Work task
Of the entries below, return exactly those lines that fall between the one containing "let lasti := atop - 1 in" and the one containing "split; [|done].", the two end lines included.

Material provided Start Marker

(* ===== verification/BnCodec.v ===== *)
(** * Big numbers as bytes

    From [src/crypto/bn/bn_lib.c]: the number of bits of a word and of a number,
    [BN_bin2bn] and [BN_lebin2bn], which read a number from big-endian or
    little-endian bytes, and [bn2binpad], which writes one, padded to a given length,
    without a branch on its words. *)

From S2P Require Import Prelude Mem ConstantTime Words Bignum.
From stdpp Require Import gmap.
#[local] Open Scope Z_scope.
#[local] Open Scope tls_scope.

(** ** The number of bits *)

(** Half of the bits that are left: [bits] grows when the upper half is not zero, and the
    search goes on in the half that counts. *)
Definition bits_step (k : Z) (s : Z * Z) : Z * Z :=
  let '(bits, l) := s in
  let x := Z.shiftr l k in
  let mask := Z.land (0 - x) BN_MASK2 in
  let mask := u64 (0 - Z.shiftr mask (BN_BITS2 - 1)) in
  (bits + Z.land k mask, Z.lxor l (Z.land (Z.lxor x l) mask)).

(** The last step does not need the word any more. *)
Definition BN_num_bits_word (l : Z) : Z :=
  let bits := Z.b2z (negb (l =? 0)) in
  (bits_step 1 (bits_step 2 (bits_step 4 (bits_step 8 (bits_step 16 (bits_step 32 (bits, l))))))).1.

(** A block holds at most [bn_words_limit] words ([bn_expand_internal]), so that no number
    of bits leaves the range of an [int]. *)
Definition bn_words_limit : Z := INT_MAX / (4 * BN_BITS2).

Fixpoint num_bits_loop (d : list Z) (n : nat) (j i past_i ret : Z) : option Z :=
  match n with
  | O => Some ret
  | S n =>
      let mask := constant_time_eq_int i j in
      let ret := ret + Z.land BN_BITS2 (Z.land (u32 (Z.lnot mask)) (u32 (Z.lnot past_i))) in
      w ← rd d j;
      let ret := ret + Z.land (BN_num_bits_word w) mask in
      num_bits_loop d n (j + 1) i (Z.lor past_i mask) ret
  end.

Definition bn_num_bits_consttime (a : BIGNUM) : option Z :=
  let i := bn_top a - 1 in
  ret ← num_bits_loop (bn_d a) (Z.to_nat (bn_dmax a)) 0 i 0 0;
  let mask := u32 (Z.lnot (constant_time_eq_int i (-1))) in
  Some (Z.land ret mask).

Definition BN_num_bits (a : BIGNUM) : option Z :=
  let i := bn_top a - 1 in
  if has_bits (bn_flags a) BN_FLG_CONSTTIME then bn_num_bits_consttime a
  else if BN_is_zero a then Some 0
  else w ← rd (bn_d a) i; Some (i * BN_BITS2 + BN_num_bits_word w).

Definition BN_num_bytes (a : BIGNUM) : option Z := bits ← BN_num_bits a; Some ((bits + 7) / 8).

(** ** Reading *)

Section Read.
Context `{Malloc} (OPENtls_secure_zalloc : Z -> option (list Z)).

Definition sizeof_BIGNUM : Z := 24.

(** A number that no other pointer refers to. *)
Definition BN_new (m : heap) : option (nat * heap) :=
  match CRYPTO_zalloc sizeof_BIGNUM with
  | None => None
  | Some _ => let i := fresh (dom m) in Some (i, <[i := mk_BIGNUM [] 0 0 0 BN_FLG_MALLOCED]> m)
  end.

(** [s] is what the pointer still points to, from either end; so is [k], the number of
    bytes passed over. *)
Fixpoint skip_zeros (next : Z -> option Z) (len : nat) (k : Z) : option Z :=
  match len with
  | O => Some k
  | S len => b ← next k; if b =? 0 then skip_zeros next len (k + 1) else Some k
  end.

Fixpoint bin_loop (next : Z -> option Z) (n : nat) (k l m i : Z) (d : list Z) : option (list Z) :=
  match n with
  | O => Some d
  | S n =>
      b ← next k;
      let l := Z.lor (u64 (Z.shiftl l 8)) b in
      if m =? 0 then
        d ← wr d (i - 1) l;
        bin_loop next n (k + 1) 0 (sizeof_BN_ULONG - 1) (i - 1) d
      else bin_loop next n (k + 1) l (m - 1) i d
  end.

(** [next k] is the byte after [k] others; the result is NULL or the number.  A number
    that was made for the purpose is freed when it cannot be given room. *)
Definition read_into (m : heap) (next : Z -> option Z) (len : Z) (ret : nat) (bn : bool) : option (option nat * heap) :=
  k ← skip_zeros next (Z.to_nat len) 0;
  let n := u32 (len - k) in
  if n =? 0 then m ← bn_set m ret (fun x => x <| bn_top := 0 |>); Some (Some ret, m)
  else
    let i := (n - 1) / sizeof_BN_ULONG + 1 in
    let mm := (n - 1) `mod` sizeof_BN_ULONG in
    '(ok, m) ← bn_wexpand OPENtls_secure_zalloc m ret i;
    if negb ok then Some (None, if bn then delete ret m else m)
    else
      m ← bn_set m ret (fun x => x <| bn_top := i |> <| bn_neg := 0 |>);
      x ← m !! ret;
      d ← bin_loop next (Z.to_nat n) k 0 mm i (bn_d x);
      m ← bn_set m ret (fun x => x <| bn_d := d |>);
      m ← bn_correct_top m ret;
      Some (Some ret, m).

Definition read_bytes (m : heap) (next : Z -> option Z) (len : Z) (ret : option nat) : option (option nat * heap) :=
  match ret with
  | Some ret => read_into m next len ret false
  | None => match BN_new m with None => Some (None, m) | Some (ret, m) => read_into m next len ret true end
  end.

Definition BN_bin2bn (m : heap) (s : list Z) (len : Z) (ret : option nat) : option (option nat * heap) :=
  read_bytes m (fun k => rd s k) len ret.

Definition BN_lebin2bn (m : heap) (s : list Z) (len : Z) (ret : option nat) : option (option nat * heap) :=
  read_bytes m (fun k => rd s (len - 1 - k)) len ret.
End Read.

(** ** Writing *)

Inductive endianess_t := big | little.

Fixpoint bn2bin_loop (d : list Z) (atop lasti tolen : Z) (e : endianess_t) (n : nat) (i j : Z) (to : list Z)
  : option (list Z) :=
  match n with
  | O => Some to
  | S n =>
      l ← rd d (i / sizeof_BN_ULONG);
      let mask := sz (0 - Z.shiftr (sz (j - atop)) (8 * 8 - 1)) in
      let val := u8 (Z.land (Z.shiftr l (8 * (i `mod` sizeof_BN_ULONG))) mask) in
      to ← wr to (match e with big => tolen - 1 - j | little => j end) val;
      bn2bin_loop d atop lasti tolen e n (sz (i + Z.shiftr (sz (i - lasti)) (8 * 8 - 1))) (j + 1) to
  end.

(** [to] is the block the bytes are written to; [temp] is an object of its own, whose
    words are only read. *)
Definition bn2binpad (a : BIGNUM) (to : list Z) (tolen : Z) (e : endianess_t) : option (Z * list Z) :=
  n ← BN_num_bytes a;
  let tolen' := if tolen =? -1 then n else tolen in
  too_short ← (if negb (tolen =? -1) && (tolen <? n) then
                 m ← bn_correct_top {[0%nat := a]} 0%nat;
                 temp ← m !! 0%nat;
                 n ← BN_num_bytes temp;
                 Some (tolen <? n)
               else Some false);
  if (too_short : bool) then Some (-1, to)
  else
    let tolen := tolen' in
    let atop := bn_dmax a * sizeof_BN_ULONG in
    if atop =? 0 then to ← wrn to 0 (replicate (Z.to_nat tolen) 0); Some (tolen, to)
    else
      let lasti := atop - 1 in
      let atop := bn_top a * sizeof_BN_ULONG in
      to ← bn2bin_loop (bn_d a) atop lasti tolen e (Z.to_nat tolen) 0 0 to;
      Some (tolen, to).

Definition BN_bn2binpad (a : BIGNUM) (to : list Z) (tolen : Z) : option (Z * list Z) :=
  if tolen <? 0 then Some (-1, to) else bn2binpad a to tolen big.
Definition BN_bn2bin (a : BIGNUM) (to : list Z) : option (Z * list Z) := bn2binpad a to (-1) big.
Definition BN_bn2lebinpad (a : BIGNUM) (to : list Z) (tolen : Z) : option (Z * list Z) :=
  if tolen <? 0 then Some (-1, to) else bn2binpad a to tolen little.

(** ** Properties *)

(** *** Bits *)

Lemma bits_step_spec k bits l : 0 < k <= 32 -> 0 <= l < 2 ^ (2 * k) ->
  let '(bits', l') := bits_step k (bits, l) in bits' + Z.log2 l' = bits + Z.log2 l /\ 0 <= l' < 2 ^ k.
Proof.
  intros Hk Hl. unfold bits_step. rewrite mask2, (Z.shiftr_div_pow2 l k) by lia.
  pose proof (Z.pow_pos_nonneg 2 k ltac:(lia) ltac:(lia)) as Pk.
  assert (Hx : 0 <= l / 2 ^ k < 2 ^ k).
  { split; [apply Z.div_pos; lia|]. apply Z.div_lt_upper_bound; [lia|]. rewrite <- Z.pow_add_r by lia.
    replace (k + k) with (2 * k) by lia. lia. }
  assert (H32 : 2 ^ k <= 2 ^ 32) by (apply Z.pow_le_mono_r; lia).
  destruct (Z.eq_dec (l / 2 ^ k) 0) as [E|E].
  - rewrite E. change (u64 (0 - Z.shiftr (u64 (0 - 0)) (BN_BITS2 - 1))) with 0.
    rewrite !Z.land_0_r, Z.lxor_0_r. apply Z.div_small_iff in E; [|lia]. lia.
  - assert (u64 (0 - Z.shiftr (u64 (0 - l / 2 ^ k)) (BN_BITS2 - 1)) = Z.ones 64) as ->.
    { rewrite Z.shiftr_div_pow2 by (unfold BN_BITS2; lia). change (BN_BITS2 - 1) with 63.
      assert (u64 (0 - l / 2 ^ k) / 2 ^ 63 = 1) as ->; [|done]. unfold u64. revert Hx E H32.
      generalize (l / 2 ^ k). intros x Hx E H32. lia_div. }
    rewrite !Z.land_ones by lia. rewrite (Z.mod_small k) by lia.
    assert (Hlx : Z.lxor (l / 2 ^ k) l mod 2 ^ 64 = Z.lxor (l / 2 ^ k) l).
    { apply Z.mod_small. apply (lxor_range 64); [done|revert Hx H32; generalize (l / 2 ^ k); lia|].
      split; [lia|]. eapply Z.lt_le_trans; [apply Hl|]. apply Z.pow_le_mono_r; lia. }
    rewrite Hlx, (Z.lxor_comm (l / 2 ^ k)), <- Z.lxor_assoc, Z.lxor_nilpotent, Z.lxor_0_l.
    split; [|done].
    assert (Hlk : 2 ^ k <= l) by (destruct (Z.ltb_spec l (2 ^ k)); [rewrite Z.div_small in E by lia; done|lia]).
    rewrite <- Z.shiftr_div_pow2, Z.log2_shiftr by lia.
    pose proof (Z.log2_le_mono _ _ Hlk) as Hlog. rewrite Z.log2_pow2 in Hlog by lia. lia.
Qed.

Material provided End Marker
Material provided Start Marker

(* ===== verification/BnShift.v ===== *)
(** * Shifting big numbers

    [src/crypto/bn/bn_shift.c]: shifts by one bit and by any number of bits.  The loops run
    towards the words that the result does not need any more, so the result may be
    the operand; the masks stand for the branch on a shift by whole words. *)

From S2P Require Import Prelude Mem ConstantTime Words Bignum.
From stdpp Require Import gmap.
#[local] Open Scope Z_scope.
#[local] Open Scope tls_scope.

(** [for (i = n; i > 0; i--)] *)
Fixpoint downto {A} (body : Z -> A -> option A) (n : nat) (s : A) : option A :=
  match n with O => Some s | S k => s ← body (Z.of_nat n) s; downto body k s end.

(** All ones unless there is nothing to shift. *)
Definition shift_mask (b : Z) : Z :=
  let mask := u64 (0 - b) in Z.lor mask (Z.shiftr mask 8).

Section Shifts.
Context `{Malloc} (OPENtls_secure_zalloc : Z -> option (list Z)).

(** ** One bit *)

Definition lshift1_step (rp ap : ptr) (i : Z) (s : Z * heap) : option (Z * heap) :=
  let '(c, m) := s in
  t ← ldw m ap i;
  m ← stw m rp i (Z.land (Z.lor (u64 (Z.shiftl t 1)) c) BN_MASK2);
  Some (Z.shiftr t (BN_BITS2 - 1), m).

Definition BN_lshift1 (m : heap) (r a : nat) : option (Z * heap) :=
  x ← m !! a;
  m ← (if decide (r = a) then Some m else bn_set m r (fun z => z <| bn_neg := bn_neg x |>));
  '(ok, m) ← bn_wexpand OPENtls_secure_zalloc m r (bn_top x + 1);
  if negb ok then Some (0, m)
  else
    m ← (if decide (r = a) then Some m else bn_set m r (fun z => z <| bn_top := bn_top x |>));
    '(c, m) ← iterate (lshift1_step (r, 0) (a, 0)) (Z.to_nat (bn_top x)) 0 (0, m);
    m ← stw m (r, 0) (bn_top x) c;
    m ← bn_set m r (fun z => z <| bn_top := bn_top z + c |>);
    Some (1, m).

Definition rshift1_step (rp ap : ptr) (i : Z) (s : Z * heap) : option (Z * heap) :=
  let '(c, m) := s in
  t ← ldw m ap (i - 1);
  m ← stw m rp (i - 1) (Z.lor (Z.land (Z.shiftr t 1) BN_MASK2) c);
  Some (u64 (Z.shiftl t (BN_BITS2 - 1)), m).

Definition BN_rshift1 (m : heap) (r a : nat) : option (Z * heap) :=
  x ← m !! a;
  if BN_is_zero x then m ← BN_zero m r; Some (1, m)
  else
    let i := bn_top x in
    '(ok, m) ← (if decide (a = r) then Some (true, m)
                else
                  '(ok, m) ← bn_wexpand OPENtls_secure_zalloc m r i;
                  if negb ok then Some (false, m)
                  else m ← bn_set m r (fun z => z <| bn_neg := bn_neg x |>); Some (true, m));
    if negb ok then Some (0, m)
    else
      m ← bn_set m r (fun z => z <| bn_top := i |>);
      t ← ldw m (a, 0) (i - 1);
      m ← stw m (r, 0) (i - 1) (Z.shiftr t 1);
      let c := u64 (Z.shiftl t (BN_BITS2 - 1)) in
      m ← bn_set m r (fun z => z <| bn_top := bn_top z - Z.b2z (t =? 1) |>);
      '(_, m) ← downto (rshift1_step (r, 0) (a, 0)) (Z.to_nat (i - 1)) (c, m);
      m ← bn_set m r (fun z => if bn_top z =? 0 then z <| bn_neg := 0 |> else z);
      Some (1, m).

Material provided End Marker
Material provided Start Marker

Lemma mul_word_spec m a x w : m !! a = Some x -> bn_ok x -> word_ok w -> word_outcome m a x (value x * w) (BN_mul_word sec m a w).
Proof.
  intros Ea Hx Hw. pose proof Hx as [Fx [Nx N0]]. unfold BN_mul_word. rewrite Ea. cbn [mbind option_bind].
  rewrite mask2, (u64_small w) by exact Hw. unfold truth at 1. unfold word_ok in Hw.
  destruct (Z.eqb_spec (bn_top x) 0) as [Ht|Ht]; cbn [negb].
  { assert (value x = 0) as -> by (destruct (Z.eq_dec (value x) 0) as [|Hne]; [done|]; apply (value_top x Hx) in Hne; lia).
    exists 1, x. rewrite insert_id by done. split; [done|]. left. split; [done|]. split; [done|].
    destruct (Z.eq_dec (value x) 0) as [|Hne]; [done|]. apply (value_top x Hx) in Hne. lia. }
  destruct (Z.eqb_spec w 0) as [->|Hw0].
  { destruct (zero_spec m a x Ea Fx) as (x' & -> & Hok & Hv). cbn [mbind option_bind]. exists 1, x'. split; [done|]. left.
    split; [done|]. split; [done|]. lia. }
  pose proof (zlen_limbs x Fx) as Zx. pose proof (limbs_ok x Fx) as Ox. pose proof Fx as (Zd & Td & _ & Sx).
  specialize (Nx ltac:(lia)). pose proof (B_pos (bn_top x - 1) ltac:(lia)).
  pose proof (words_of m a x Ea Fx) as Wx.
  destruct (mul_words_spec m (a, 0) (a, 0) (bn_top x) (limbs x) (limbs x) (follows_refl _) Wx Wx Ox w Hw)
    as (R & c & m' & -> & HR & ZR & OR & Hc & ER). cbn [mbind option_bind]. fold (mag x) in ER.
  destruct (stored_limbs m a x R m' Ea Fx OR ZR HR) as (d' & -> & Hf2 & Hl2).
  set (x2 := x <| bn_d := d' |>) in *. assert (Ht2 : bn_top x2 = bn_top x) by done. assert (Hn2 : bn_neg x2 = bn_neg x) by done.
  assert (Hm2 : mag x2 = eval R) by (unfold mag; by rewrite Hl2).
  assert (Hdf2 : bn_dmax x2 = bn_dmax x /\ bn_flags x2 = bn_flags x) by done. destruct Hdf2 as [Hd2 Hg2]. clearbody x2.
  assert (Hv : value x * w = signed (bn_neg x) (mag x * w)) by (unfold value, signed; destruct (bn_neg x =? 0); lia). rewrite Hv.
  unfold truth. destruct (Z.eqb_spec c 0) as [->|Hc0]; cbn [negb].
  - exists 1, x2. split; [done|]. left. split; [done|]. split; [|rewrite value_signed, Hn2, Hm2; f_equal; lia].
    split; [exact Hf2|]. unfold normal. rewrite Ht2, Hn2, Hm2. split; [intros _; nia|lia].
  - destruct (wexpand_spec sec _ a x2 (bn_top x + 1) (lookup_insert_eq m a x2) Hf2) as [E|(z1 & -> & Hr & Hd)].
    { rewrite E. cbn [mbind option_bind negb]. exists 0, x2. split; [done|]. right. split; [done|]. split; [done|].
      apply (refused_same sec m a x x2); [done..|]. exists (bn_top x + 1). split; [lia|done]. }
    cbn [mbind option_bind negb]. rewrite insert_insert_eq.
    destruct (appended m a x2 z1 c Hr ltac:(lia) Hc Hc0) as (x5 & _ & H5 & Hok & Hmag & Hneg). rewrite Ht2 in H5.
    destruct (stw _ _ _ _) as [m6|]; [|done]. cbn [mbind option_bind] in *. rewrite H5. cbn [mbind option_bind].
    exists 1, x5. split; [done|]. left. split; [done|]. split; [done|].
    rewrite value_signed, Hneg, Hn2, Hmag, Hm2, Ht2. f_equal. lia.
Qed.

Material provided End Marker

Result
      let lasti := atop - 1 in
      let atop := bn_top a * sizeof_BN_ULONG in
      to ← bn2bin_loop (bn_d a) atop lasti tolen e (Z.to_nat tolen) 0 0 to;
      Some (tolen, to).

Definition BN_bn2binpad (a : BIGNUM) (to : list Z) (tolen : Z) : option (Z * list Z) :=
  if tolen <? 0 then Some (-1, to) else bn2binpad a to tolen big.
Definition BN_bn2bin (a : BIGNUM) (to : list Z) : option (Z * list Z) := bn2binpad a to (-1) big.
Definition BN_bn2lebinpad (a : BIGNUM) (to : list Z) (tolen : Z) : option (Z * list Z) :=
  if tolen <? 0 then Some (-1, to) else bn2binpad a to tolen little.

(** ** Properties *)

(** *** Bits *)

Lemma bits_step_spec k bits l : 0 < k <= 32 -> 0 <= l < 2 ^ (2 * k) ->
  let '(bits', l') := bits_step k (bits, l) in bits' + Z.log2 l' = bits + Z.log2 l /\ 0 <= l' < 2 ^ k.
Proof.
  intros Hk Hl. unfold bits_step. rewrite mask2, (Z.shiftr_div_pow2 l k) by lia.
  pose proof (Z.pow_pos_nonneg 2 k ltac:(lia) ltac:(lia)) as Pk.
  assert (Hx : 0 <= l / 2 ^ k < 2 ^ k).
  { split; [apply Z.div_pos; lia|]. apply Z.div_lt_upper_bound; [lia|]. rewrite <- Z.pow_add_r by lia.
    replace (k + k) with (2 * k) by lia. lia. }
  assert (H32 : 2 ^ k <= 2 ^ 32) by (apply Z.pow_le_mono_r; lia).
  destruct (Z.eq_dec (l / 2 ^ k) 0) as [E|E].
  - rewrite E. change (u64 (0 - Z.shiftr (u64 (0 - 0)) (BN_BITS2 - 1))) with 0.
    rewrite !Z.land_0_r, Z.lxor_0_r. apply Z.div_small_iff in E; [|lia]. lia.
  - assert (u64 (0 - Z.shiftr (u64 (0 - l / 2 ^ k)) (BN_BITS2 - 1)) = Z.ones 64) as ->.
    { rewrite Z.shiftr_div_pow2 by (unfold BN_BITS2; lia). change (BN_BITS2 - 1) with 63.
      assert (u64 (0 - l / 2 ^ k) / 2 ^ 63 = 1) as ->; [|done]. unfold u64. revert Hx E H32.
      generalize (l / 2 ^ k). intros x Hx E H32. lia_div. }
    rewrite !Z.land_ones by lia. rewrite (Z.mod_small k) by lia.
    assert (Hlx : Z.lxor (l / 2 ^ k) l mod 2 ^ 64 = Z.lxor (l / 2 ^ k) l).
    { apply Z.mod_small. apply (lxor_range 64); [done|revert Hx H32; generalize (l / 2 ^ k); lia|].
      split; [lia|]. eapply Z.lt_le_trans; [apply Hl|]. apply Z.pow_le_mono_r; lia. }
    rewrite Hlx, (Z.lxor_comm (l / 2 ^ k)), <- Z.lxor_assoc, Z.lxor_nilpotent, Z.lxor_0_l.
    split; [|done].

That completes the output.